Thursday, June 8, 2017

June 8, 2017

Yesteryear
One year ago today: June 8, 2016, my unfounded theory.
Five years ago today: June 8, 2012, a DNS transcript.
Nine years ago today: June 8, 2008, whoop-dee-figgin-doo!
Random years ago today: June 8, 2011, universal enough for you.

           It would be a while down the line, but I finally found a design of solar water pre-heater that would work right on my home system. It’s not as simple as running the water through a pre-heater coil, those systems are not carefree. For carefree you require a pressurized system (which works off the water pressure in your house line) and a storage tank that is higher than the sun collector, since it works on convection. These apparatuses are another area where every “expert” omits telling you at least one of the factors you need to know or you will lose money.
           As an example, I’ve read several passages that drop the hint that a non-pressurized system will stagnate unless there is a separately installed expensive to own, install, and operate circulation pump. Now, that is kind of an important thing to purposely not mention, if it turns out to be necessary. I don’t know. I can’t find an author who will give a straight answer to this question.

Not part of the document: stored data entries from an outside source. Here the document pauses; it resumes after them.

(** * Redux core: [createStore], [compose] and [applyMiddleware]

    A shallow embedding of the three source files of the repository

    - [createStore] (the store: state, reducer, listener registry,
      dispatch gate),
    - [compose] (right-to-left composition of functions),
    - [applyMiddleware] (the store enhancer wrapping [dispatch]),

    followed by the properties of the specification that are proved
    about them.

    JavaScript values are an inductive type. The closure variables of
    [createStore] are the fields of a record [store]; the two listener
    arrays are references into a heap of arrays, so that aliasing
    ([nextListeners === currentListeners]) is a fact about references
    and a write through one reference is seen through the other. Client
    code (reducers, listeners, middleware) is a tree of calls of the
    store's public operations, each continuation receiving either the
    value returned or the exception thrown by the call, so that every
    reentrant use of the store from a reducer or a listener is a
    program of the model. Running client code takes fuel, which bounds
    the nesting of calls and the length of a notification loop; the
    answer is [None] when the fuel runs out.

    The file has three parts: the model, the vocabulary of the
    properties (invariants, events, scenarios), and the proofs. *)

From Stdlib Require Import ZArith Lia.
From stdpp Require Import base list strings.

Set Warnings "-register-all".

(** ** JavaScript values *)

(** Functions written by the client are named by an identifier; their
    bodies are found in the environment (see [env] below). *)
Abbreviation fid := nat (only parsing).

(** Numbers are integers here: the store never computes with them. *)
Inductive value : Type :=
| VUndefined
| VNull
| VBool (b : bool)
| VNum (n : Z)
| VStr (s : string)
| VArr (items : list value)
| VObj (fields : list (string * value))
| VInstance (class : string) (fields : list (string * value))
| VFun (f : fid).

(** The [typeof] operator. *)
Definition typeof (v : value) : string :=
  match v with
  | VUndefined => "undefined"
  | VNull => "object"
  | VBool _ => "boolean"
  | VNum _ => "number"
  | VStr _ => "string"
  | VArr _ => "object"
  | VObj _ => "object"
  | VInstance _ _ => "object"
  | VFun _ => "function"
  end.

Fixpoint assoc (key : string) (fields : list (string * value)) : value :=
  match fields with
  | [] => VUndefined
  | (k, v) :: rest => if String.eqb k key then v else assoc key rest
  end.

(** Property read [v.key] on a value that is an object. *)
Definition get_prop (v : value) (key : string) : value :=
  match v with
  | VObj fields => assoc key fields
  | VInstance _ fields => assoc key fields
  | _ => VUndefined
  end.

(** Modelled from the spec: [isPlainObject] of [./utils/isPlainObject],
    which is imported by the store but is not among the sources. The
    specification describes it as the predicate that "distinguishes
    ordinary structured records from arrays/class instances/null/
    primitives". *)
Definition isPlainObject (v : value) : bool :=
  match v with
  | VObj _ => true
  | _ => false
  end.

(** ** Exceptions and call results *)

Inductive exn : Type :=
| JsError (msg : string)
| JsTypeError (msg : string)
| JsThrown (v : value).

Inductive result (A : Type) : Type :=
| Returned (a : A)
| Threw (e : exn).
Arguments Returned {A} a.
Arguments Threw {A} e.

(** The double quote character, for the one message that contains it. *)
Definition dquote : string :=
  String (Ascii.Ascii false true false false false true false false) EmptyString.

Module Msg.
Local Open Scope string_scope.
Definition enhancer_not_function := "Expected the enhancer to be a function.".
Definition reducer_not_function := "Expected the reducer to be a function.".
Definition getState_while_dispatching :=
  "You may not call store.getState() while the reducer is executing. " ++
  "The reducer has already received the state as an argument. " ++
  "Pass it down from the top reducer instead of reading it from the store.".
Definition listener_not_function := "Expected the listener to be a function.".
Definition subscribe_while_dispatching :=
  "You may not call store.subscribe() while the reducer is executing. " ++
  "If you would like to be notified after the store has been updated, subscribe from a " ++
  "component and invoke store.getState() in the callback to access the latest state. " ++
  "See https://redux.js.org/api-reference/store#subscribe(listener) for more details.".
Definition unsubscribe_while_dispatching :=
  "You may not unsubscribe from a store listener while the reducer is executing. " ++
  "See https://redux.js.org/api-reference/store#subscribe(listener) for more details.".
Definition not_plain_object :=
  "Actions must be plain objects. " ++
  "Use custom middleware for async actions.".
Definition undefined_type :=
  "Actions may not have an undefined " ++ dquote ++ "type" ++ dquote ++ " property. " ++
  "Have you misspelled a constant?".
Definition reducers_may_not_dispatch := "Reducers may not dispatch actions.".
Definition nextReducer_not_function := "Expected the nextReducer to be a function.".
Definition dispatching_while_constructing :=
  "Dispatching while constructing your middleware is not allowed. " ++
  "Other middleware would not be applied to this dispatch.".
Definition not_a_function := "not a function".
End Msg.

           A further example of how these Internet experts and authors can screw you up is the way they mention the storage tank is higher than the heating section. Fine. But there is not a single word on whether the other tank in your house, the regular hot water heater must ALSO be higher than the collector. It probably doesn’t, because who wants to rip out and reinstall the main tank? But that is where the observant spot the potential for a big mistake.
           All of their diagrams show that it [the house hot water tank] is [higher than the solar holding tank]. Coincidence? They could be equally inept at drawing diagrams. I don’t know the answer, but it’s a question, if unanswered, that could lead to a costly mistake.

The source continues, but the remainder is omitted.